Movies | There's so much going on in this movie with every one of its characters that it's impossible to summarize

Sony Pictures Classics

It's rare to see a movie for women that doesn't shamelessly pander, which is one of the things that makes Nicole Holofcener's Please Give so worthwhile. It's about New York, but it's not about artificial glamor; it's about infidelity but it's not about caddish husbands, blameless wives, and cartoonishly horrible other women; it's about growing up but it's not cute.

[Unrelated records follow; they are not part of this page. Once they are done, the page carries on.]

(* ===== verification/LogEnt.v ===== *)
(** * Logs and log entries ([src/gdpfs_log.c])

    The wrappers around the client library of the log service.  An entry that
    was opened is a datum in memory or, for [subtree_get], a local file that
    caches the record. *)
From S2P Require Import Prelude.
From S2P Require Import State.
From S2P Require Import Types.
From S2P Require Import Posix.
From S2P Require Import FileIface.
From S2P Require Import Gdp.

(** ** State *)

(** The names of local files in [CACHE_DIR]: the cache of the record
    [(g, Some recno)] ([LOGCACHE...]), the cache of the file [(g, None)]. *)
Abbreviation local_name := (file_gname * option Z)%type.

Record sys (G : Type) := mkSys {
  sys_gdp : G;
  sys_local : gmap local_name (list (option Z));
}.
Arguments mkSys {G} _ _.
Arguments sys_gdp {G} _.
Arguments sys_local {G} _.

(** An open local file. *)
Record local_fd := mkLocalFd {
  lf_name : local_name;
  lf_pos : Z;
}.

#[export] Instance local_fd_eq_dec : EqDecision local_fd.
Proof. solve_decision. Defined.

Section local_files.
Context {G : Type}.

Definition in_gdp {A} (c : st G A) : st (sys G) A := λ s,
  match c (sys_gdp s) with
  | Ok (a, g) => Ok (a, mkSys g (sys_local s))
  | Fault f => Fault f
  end.

Definition local_content (s : sys G) (n : local_name) : list (option Z) :=
  default [] (sys_local s !! n).

(** [open (name, O_RDWR)]: [None] if there is no such file. *)
Definition local_open (n : local_name) : st (sys G) (option local_fd) := λ s,
  match sys_local s !! n with
  | Some _ => Ok (Some (mkLocalFd n 0), s)
  | None => Ok (None, s)
  end.

(** [open (name, O_RDWR | O_CREAT)], and with [O_TRUNC]. *)
Definition local_create (n : local_name) : st (sys G) local_fd := λ s,
  Ok (mkLocalFd n 0, mkSys (sys_gdp s) (<[n := local_content s n]> (sys_local s))).
Definition local_create_trunc (n : local_name) : st (sys G) local_fd := λ s,
  Ok (mkLocalFd n 0, mkSys (sys_gdp s) (<[n := []]> (sys_local s))).

(** A call on a descriptor with the operations of a local file. *)
Definition on_fd {A} (fd : local_fd) (c : fd_prog A) : st (sys G) (A * local_fd) := λ s,
  match c (mkFd (local_content s (lf_name fd)) (lf_pos fd)) with
  | Ok (a, f) => Ok ((a, mkLocalFd (lf_name fd) (fd_pos f)),
                     mkSys (sys_gdp s) (<[lf_name fd := fd_content f]> (sys_local s)))
  | Fault f => Fault f
  end.

(** [fstat (fd, &st)], [st.st_size] *)
Definition local_size (fd : local_fd) : st (sys G) Z := λ s,
  Ok (Z.of_nat (length (local_content s (lf_name fd))), s).
End local_files.

(** ** Logs *)

Section operations.
Context {G : Type} `{GdpOps G}.
Variable gcl_mode : gdp_iomode.

Record gdpfs_log_t := mkLog {
  gcl_handle : gcl;
  log_gname : file_gname;
}.

(** [datum] is [None] after it was freed. *)
Record gdpfs_log_ent := mkLogEnt {
  cached_fd : option local_fd;
  cached_recno : Z;
  is_cached : bool;
  ent_datum : option datum;
}.

Definition gdpfs_log_open (gcl_name : file_gname) : st (sys G) (stat * option gdpfs_log_t) :=
  '(estat, handle) ← in_gdp (gdp_gcl_open gcl_name gcl_mode);
  if negb (EP_STAT_ISOK estat) then mret (estat, None) else
  match handle with
  | Some c => mret (estat, Some (mkLog c gcl_name))
  | None => st_fail NullDeref
  end.

Definition gdpfs_log_close (handle : gdpfs_log_t) : st (sys G) stat :=
  in_gdp (gdp_gcl_close (gcl_handle handle)).

Definition gdpfs_log_gname (handle : gdpfs_log_t) : file_gname := log_gname handle.

(** ** Log entries *)

Definition gdpfs_log_ent_init : gdpfs_log_ent := mkLogEnt None 0 false (Some gdp_datum_new).

(** Dereferencing [ent->datum]. *)
Definition the_datum (ent : gdpfs_log_ent) : st (sys G) datum :=
  match ent_datum ent with Some d => mret d | None => st_fail DanglingPtr end.
Definition with_datum (ent : gdpfs_log_ent) (d : datum) : gdpfs_log_ent :=
  mkLogEnt (cached_fd ent) (cached_recno ent) (is_cached ent) (Some d).
Definition the_fd (ent : gdpfs_log_ent) : st (sys G) local_fd :=
  match cached_fd ent with Some fd => mret fd | None => st_fail AssertFail end.
Definition with_fd (ent : gdpfs_log_ent) (fd : local_fd) : gdpfs_log_ent :=
  mkLogEnt (Some fd) (cached_recno ent) (is_cached ent) (ent_datum ent).

(** [cb] tells whether a callback is passed. *)
Definition gdpfs_log_append (handle : gdpfs_log_t) (ent : gdpfs_log_ent) (cb : bool)
    : st (sys G) stat :=
  if decide (gcl_mode = GDP_MODE_RO) then mret GDPFS_STAT_BADLOGMODE else
  d ← the_datum ent;
  if cb then in_gdp (gdp_gcl_append_async (gcl_handle handle) d)
  else in_gdp (gdp_gcl_append (gcl_handle handle) d).

(** [fail0]: the datum is freed. *)
Definition open_failed (ent : gdpfs_log_ent) (estat : stat) : stat * gdpfs_log_ent :=
  (match estat with
   | GDP_STAT _ detail => if detail =? GDP_CCODE_NOTFOUND then GDPFS_STAT_NOTFOUND else estat
   | _ => estat
   end, mkLogEnt (cached_fd ent) (cached_recno ent) (is_cached ent) None).

Definition gdpfs_log_ent_open (handle : gdpfs_log_t) (recno : Z) (bypass_cache : bool)
    : st (sys G) (stat * gdpfs_log_ent) :=
  if decide (gcl_mode = GDP_MODE_AO) then mret (GDPFS_STAT_BADLOGMODE, mkLogEnt None 0 false None) else
  let ent := gdpfs_log_ent_init in
  if (0 <=? recno) && negb bypass_cache then
    let cachename := (log_gname handle, Some recno) in
    fd ← local_open cachename;
    match fd with
    | Some fd => mret (GDPFS_STAT_OK, mkLogEnt (Some fd) recno true None)
    | None =>
        fd ← local_create_trunc cachename;
        d ← the_datum ent;
        '(estat, d) ← in_gdp (gdp_gcl_read (gcl_handle handle) recno d);
        if negb (EP_STAT_ISOK estat) then mret (open_failed (with_datum ent d) estat) else
        let length := gdp_buf_getlength d in
        let '(bounce, d) := gdp_buf_read d length in
        st_assert (length =? Z.of_nat (List.length bounce));;
        '(n, fd) ← on_fd fd (write bounce);
        st_assert (length =? n);;
        '(_, fd) ← on_fd fd (lseek 0 0);
        mret (GDPFS_STAT_OK, mkLogEnt (Some fd) recno true None)
    end
  else
    d ← the_datum ent;
    '(estat, d) ← in_gdp (gdp_gcl_read (gcl_handle handle) recno d);
    if negb (EP_STAT_ISOK estat) then mret (open_failed (with_datum ent d) estat)
    else mret (estat, with_datum ent d).

(** The datum is freed, once. *)
Definition gdpfs_log_ent_close (ent : gdpfs_log_ent) : st (sys G) unit :=
  if is_cached ent then mret tt else _ ← the_datum ent; mret tt.

Definition gdpfs_log_ent_length (ent : gdpfs_log_ent) : st (sys G) Z :=
  if is_cached ent then fd ← the_fd ent; local_size fd
  else d ← the_datum ent; mret (gdp_buf_getlength d).

(** Reading into a buffer; the bytes that were read. *)
Definition gdpfs_log_ent_read (ent : gdpfs_log_ent) (size : Z)
    : st (sys G) (list Z * gdpfs_log_ent) :=
  if is_cached ent then
    fd ← the_fd ent;
    '(bs, fd) ← on_fd fd (read size);
    mret (bs, with_fd ent fd)
  else
    d ← the_datum ent;
    let '(bs, d) := gdp_buf_read d size in
    mret (bs, with_datum ent d).

(** [gdpfs_log_ent_read (ent, NULL, size)]: a cached entry passes [NULL] on to
    [read]. *)
Definition gdpfs_log_ent_skip (ent : gdpfs_log_ent) (size : Z)
    : st (sys G) (Z * gdpfs_log_ent) :=
  if is_cached ent then st_fail NullDeref
  else
    d ← the_datum ent;
    let '(r, d) := gdp_buf_drain d size in
    mret (if negb (r =? 0) then 0 else size, with_datum ent d).

Definition gdpfs_log_ent_peek (ent : gdpfs_log_ent) (size : Z)
    : st (sys G) (list Z * gdpfs_log_ent) :=
  if is_cached ent then
    fd ← the_fd ent;
    '(current, fd) ← on_fd fd (lseek 0 1);
    '(bs, fd) ← on_fd fd (read size);
    '(_, fd) ← on_fd fd (lseek current 0);
    mret (bs, with_fd ent fd)
  else
    d ← the_datum ent;
    mret (gdp_buf_peek d size, ent).

Definition gdpfs_log_ent_recno (ent : gdpfs_log_ent) : st (sys G) Z :=
  if is_cached ent then mret (cached_recno ent)
  else d ← the_datum ent; mret (gdp_datum_getrecno d).

Definition gdpfs_log_ent_write (ent : gdpfs_log_ent) (bs : list Z)
    : st (sys G) (Z * gdpfs_log_ent) :=
  st_assert (negb (is_cached ent));;
  d ← the_datum ent;
  let '(r, d) := gdp_buf_write d bs in
  mret (r, with_datum ent d).

Definition gdpfs_log_ent_drain (ent : gdpfs_log_ent) (size : Z)
    : st (sys G) (Z * gdpfs_log_ent) :=
  if is_cached ent then
    fd ← the_fd ent;
    '(r, fd) ← on_fd fd (lseek size 1);
    mret (if r =? -1 then -1 else 0, with_fd ent fd)
  else
    d ← the_datum ent;
    let '(r, d) := gdp_buf_drain d size in
    mret (r, with_datum ent d).

End operations.
Arguments gdpfs_log_t G {_}.
Arguments gdpfs_log_ent G {_}.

Please Give is rated R, partly for swearing and partly for Holofcener's surprising opening sequence-a deliberately unsexy sequence of mammograms. After a few seconds, though, the point of the parade of breasts is pretty clear: There are old women and young women and black women and white women and no two of them are anything alike.

Rebecca (played by Rebecca Hall) is a radiology technician who scans women for breast cancer; she and her callous, beautiful sister Mary (Amanda Peet) regularly visit their grandmother, a cantankerous old lady who lives next door to Kate (Catherine Keener), Alex (Oliver Platt), and their daughter Abby (Sarah Steele).

Kate and Alex sell furniture, most of which they get from estate sales after someone dies. Kate is wracked with guilt over this-she's got a good eye for furniture and gets outrageous bargains from the recently bereaved. Alex, too, is having trouble with guilt-he's having an affair with a much younger woman.

There's so much going on in this movie with every one of its characters that it's impossible to summarize. Suffice it to say that it manages to deal with getting old and being young at the same time, even in the same scene, and that it manages to be sympathetic to all its characters at once. It's the movie equivalent of a Chekhov play. If Greenberg is the indie movie of the season for men, Please Give must be the indie for women. It's smart and difficult and adult in the best way.